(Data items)
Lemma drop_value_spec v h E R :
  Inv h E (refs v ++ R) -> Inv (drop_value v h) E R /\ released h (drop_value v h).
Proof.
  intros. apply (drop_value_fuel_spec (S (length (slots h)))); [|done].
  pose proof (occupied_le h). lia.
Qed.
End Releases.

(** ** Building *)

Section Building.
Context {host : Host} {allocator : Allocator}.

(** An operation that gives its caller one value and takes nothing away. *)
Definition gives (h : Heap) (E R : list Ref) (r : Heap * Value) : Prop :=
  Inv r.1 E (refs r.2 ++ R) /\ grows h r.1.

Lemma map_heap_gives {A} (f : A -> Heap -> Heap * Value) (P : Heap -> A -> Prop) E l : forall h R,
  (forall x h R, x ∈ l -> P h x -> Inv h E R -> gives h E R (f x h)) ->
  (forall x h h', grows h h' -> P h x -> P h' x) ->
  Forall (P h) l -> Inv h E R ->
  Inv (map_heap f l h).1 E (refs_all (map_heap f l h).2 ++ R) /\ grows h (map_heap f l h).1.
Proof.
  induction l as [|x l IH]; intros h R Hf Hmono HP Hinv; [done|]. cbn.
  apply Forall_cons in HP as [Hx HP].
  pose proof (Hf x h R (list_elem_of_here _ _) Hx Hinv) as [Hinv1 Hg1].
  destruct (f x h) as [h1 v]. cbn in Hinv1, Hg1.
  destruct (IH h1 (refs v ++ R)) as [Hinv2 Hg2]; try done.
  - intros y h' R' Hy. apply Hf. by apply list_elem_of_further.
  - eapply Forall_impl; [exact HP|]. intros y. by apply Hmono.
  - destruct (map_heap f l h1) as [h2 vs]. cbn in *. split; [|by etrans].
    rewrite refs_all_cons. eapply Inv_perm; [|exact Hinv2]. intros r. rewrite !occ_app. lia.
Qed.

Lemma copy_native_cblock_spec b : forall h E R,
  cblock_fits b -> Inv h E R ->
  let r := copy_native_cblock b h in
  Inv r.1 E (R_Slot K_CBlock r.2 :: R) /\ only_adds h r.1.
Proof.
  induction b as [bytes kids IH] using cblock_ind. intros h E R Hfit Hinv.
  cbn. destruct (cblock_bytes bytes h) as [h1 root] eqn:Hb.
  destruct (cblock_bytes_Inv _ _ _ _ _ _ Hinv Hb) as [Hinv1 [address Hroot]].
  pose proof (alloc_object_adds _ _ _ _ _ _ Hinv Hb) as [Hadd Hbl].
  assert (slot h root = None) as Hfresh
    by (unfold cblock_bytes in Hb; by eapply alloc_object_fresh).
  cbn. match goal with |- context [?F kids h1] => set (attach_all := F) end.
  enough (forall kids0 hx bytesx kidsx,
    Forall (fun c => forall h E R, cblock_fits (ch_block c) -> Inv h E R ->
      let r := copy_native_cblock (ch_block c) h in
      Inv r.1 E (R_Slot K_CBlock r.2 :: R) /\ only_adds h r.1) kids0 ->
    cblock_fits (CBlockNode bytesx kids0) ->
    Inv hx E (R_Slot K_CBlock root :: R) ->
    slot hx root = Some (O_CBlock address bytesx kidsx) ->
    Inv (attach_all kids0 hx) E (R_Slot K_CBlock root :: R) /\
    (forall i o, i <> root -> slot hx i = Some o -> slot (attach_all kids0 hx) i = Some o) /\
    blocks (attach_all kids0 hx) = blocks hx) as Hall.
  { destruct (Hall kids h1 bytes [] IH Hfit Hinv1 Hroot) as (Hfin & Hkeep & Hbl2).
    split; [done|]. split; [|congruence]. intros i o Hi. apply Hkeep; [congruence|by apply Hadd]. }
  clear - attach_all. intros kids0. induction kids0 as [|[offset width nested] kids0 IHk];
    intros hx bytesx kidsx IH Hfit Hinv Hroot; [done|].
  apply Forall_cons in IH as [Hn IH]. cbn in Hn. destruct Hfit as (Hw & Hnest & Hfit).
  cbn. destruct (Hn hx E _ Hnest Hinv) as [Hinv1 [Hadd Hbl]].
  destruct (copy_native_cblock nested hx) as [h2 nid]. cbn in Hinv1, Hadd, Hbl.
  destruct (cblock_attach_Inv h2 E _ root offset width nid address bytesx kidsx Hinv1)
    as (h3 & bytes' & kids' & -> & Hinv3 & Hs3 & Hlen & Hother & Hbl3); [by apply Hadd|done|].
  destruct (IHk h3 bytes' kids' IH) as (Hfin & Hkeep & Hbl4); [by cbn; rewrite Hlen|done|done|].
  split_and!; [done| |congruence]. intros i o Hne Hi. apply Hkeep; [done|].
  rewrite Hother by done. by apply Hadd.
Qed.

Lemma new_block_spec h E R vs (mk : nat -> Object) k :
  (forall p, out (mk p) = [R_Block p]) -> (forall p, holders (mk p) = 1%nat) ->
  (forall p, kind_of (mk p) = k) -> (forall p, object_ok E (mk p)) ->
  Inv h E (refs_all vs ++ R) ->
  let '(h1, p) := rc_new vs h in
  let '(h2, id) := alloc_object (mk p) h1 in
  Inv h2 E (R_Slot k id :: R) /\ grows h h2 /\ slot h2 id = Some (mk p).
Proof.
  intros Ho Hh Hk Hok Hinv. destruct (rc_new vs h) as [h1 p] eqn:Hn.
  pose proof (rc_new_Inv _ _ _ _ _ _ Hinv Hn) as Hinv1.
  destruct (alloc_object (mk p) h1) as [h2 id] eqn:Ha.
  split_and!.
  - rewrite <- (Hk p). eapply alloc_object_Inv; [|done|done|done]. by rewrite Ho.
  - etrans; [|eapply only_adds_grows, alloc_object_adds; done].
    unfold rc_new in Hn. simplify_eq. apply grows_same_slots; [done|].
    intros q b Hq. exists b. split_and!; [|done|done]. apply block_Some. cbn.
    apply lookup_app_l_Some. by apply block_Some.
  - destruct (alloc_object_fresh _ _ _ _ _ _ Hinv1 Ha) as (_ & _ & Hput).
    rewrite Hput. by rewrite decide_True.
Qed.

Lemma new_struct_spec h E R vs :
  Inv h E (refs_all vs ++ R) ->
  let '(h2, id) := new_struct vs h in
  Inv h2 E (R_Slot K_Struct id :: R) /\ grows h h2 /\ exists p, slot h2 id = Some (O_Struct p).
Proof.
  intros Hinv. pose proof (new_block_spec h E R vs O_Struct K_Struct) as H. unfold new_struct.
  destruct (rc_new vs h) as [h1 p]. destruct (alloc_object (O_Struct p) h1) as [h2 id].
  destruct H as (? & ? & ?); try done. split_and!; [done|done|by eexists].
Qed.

* * *

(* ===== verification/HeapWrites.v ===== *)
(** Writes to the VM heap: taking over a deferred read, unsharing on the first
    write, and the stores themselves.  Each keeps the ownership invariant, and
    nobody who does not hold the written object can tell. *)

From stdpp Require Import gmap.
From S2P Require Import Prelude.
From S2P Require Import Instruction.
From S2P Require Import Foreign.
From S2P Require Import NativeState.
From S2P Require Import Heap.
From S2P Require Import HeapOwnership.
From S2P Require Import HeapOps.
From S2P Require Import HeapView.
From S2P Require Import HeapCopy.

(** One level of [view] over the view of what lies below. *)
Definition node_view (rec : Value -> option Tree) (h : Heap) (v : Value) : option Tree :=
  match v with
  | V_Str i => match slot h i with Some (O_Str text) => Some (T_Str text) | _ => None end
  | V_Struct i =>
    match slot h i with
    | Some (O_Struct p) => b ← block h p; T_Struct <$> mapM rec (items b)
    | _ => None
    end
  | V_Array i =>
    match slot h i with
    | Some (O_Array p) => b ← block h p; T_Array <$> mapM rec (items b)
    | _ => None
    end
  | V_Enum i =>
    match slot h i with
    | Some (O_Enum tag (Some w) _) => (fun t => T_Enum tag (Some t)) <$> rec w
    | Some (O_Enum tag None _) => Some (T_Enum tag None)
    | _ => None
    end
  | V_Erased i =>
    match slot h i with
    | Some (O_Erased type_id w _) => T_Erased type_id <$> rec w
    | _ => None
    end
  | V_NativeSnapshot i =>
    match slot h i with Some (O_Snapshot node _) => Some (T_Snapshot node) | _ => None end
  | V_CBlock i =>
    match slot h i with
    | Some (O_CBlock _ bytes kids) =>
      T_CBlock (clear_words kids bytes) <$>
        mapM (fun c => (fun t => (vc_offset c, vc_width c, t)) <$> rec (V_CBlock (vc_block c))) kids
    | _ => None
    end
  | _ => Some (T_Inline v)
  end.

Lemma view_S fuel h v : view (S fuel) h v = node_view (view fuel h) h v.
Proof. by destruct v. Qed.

→ Your instructions: Give back the records above exactly, limited to the lines between the one holding "- eapply Forall_impl;" and the one holding "Forall (fun c", inclusive.

→ Finished exercise:
  - eapply Forall_impl; [exact HP|]. intros y. by apply Hmono.
  - destruct (map_heap f l h1) as [h2 vs]. cbn in *. split; [|by etrans].
    rewrite refs_all_cons. eapply Inv_perm; [|exact Hinv2]. intros r. rewrite !occ_app. lia.
Qed.

Lemma copy_native_cblock_spec b : forall h E R,
  cblock_fits b -> Inv h E R ->
  let r := copy_native_cblock b h in
  Inv r.1 E (R_Slot K_CBlock r.2 :: R) /\ only_adds h r.1.
Proof.
  induction b as [bytes kids IH] using cblock_ind. intros h E R Hfit Hinv.
  cbn. destruct (cblock_bytes bytes h) as [h1 root] eqn:Hb.
  destruct (cblock_bytes_Inv _ _ _ _ _ _ Hinv Hb) as [Hinv1 [address Hroot]].
  pose proof (alloc_object_adds _ _ _ _ _ _ Hinv Hb) as [Hadd Hbl].
  assert (slot h root = None) as Hfresh
    by (unfold cblock_bytes in Hb; by eapply alloc_object_fresh).
  cbn. match goal with |- context [?F kids h1] => set (attach_all := F) end.
  enough (forall kids0 hx bytesx kidsx,
    Forall (fun c => forall h E R, cblock_fits (ch_block c) -> Inv h E R ->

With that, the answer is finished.